Some commentators have pointed out that the two-tier system has a precedent. The very first Oscar ceremony in 1929 had separate awards for “Outstanding Picture”, which was won by “Wings”, and “Best Unique and Artistic Picture”, won by “Sunrise: A Song of Two Humans”. It is also understandable that the Oscars’ organisers should want to shake up the ceremony’s format, bearing in mind how low its television ratings have fallen. One reason for this decline, the theory goes, is that best-picture winners are no longer the films that the great American public is queuing up to see.
Perhaps there’s something in that.
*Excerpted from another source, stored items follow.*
(** C3.  Notes are only ever appended.  When an admin action on a ticket
    goes through, the trimmed note [n] of the form is not empty and the
    stored note is the old one, trimmed, then a line feed, then [n] behind
    its time stamp; it is the stamped [n] alone when the old note was null
    or blank.  A stored note has nothing left to trim, so the old text is
    kept character for character by the next action. *)
Theorem admin_note_append_only (m : http_method) (uid : option Z)
  (a : option str) (n : option str) (t1 t2 : datetime) (db : Database)
  (k : Z) (t : Ticket.t) :
  tickets db !! k = Some t ->
  succeeded (run (admin_tickets m uid a (Some k) n t1 t2) db).1 ->
  let note := strip (form_or_empty n) in
  let entry := note_entry t2 note in
  note <> []
  /\ exists t' new,
       tickets (run (admin_tickets m uid a (Some k) n t1 t2) db).2 !! k
       = Some t'
       /\ Ticket.admin_note t' = Some new
       /\ new = match strip (default [] (Ticket.admin_note t)) with
                | [] => entry
                | existing => existing ++ [10%N] ++ entry
                end
       /\ (forall old, Ticket.admin_note t = Some old -> old <> [] ->
                       strip old = old -> new = old ++ [10%N] ++ entry)
       /\ new <> [] /\ strip new = new.
Proof.
  intros Hk Hs note entry.
  destruct (admin_tickets_run m uid a (Some k) n t1 t2 db)
    as [(r & E & Hr) | (admin & key & x & r & logs & H)].
  { rewrite E in Hs. done. }
  destruct H as (_ & _ & _ & Hkey & Hx & Hn & _ & _ & ->). simpl.
  injection Hkey as <-. assert (x = t) as -> by congruence.
  split; [done|].
  rewrite lookup_insert_eq. eexists _, _. split; [done|].
  split; [by apply updated_admin_note|]. fold note. fold entry.
  split; [done|].
  destruct (strip_clean (form_or_empty n)) as [_ Hnl]. fold note in Hnl.
  destruct (note_entry_clean t2 note Hn Hnl) as (He & Heh & Hel).
  fold entry in He, Heh, Hel.
  split.
  { intros old Ho Hne Hst. rewrite Ho. simpl. rewrite Hst.
    by destruct old. }
  destruct (strip_clean (default [] (Ticket.admin_note t))) as [Hxh Hxl].
  destruct (strip (default [] (Ticket.admin_note t))) as [|c l] eqn:Ex.
  - split; [done|]. by apply strip_id.
  - split; [done|]. apply strip_id.
    + by apply clean_head_app.
    + apply clean_last_app; [done|]. apply clean_last_app; [done|]. done.
Qed.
There was a time when the likes of “Braveheart”, “Titanic” and “Gladiator” could make zillions at the box office, while also scooping up armfuls of golden statuettes. But in the past decade the top Oscar has gone to auteur projects such as “The Shape of Water”, “Moonlight” and “Birdman”: terrific films, but by no means the so-called “tentpoles” that keep a roof over the studios’ heads.
The Academy attempted to address this trend once before. In 2009, after “The Dark Knight” and “WALL-E” were snubbed, the number of slots in the best-picture shortlist was increased from five to a potential ten, specifically so that commercial genre movies might get a look-in. But instead of more blockbusters being nominated, it was idiosyncratic, lower-budgeted films that filled those extra slots. You can see why the Academy—terrified of being lumped in with the liberal coastal elite—is resorting to desperate populist measures.
The fact is that if hugely profitable, crowd-pleasing films aren’t winning best picture these days, it is not because the Academy’s voters are becoming more snobbish or sophisticated in their tastes. It is because Hollywood has stopped making “prestige pictures” of the “Titanic” and “Braveheart” variety. That is, it has abandoned the kind of middlebrow historical epics that used to be a shoo-in. What the introduction of the popular category acknowledges is that there are now hardly any studio films in the chasm between shiny comic-book movies and quirky indie experiments. The industry is producing nothing for grown-up viewers who want more scale and spectacle than they can get from a low-key drama, but who but don’t fancy seeing people in colourful costumes firing laser beams at each other.
The new division between best picture and popular picture may be ill-judged, but it reflects a pre-existing dichotomy between arthouse and multiplex fare. So have pity on the poor Academy. If Hollywood studios weren’t quite so obsessed with superhero franchises, the Oscars might not be in this mess in the first place.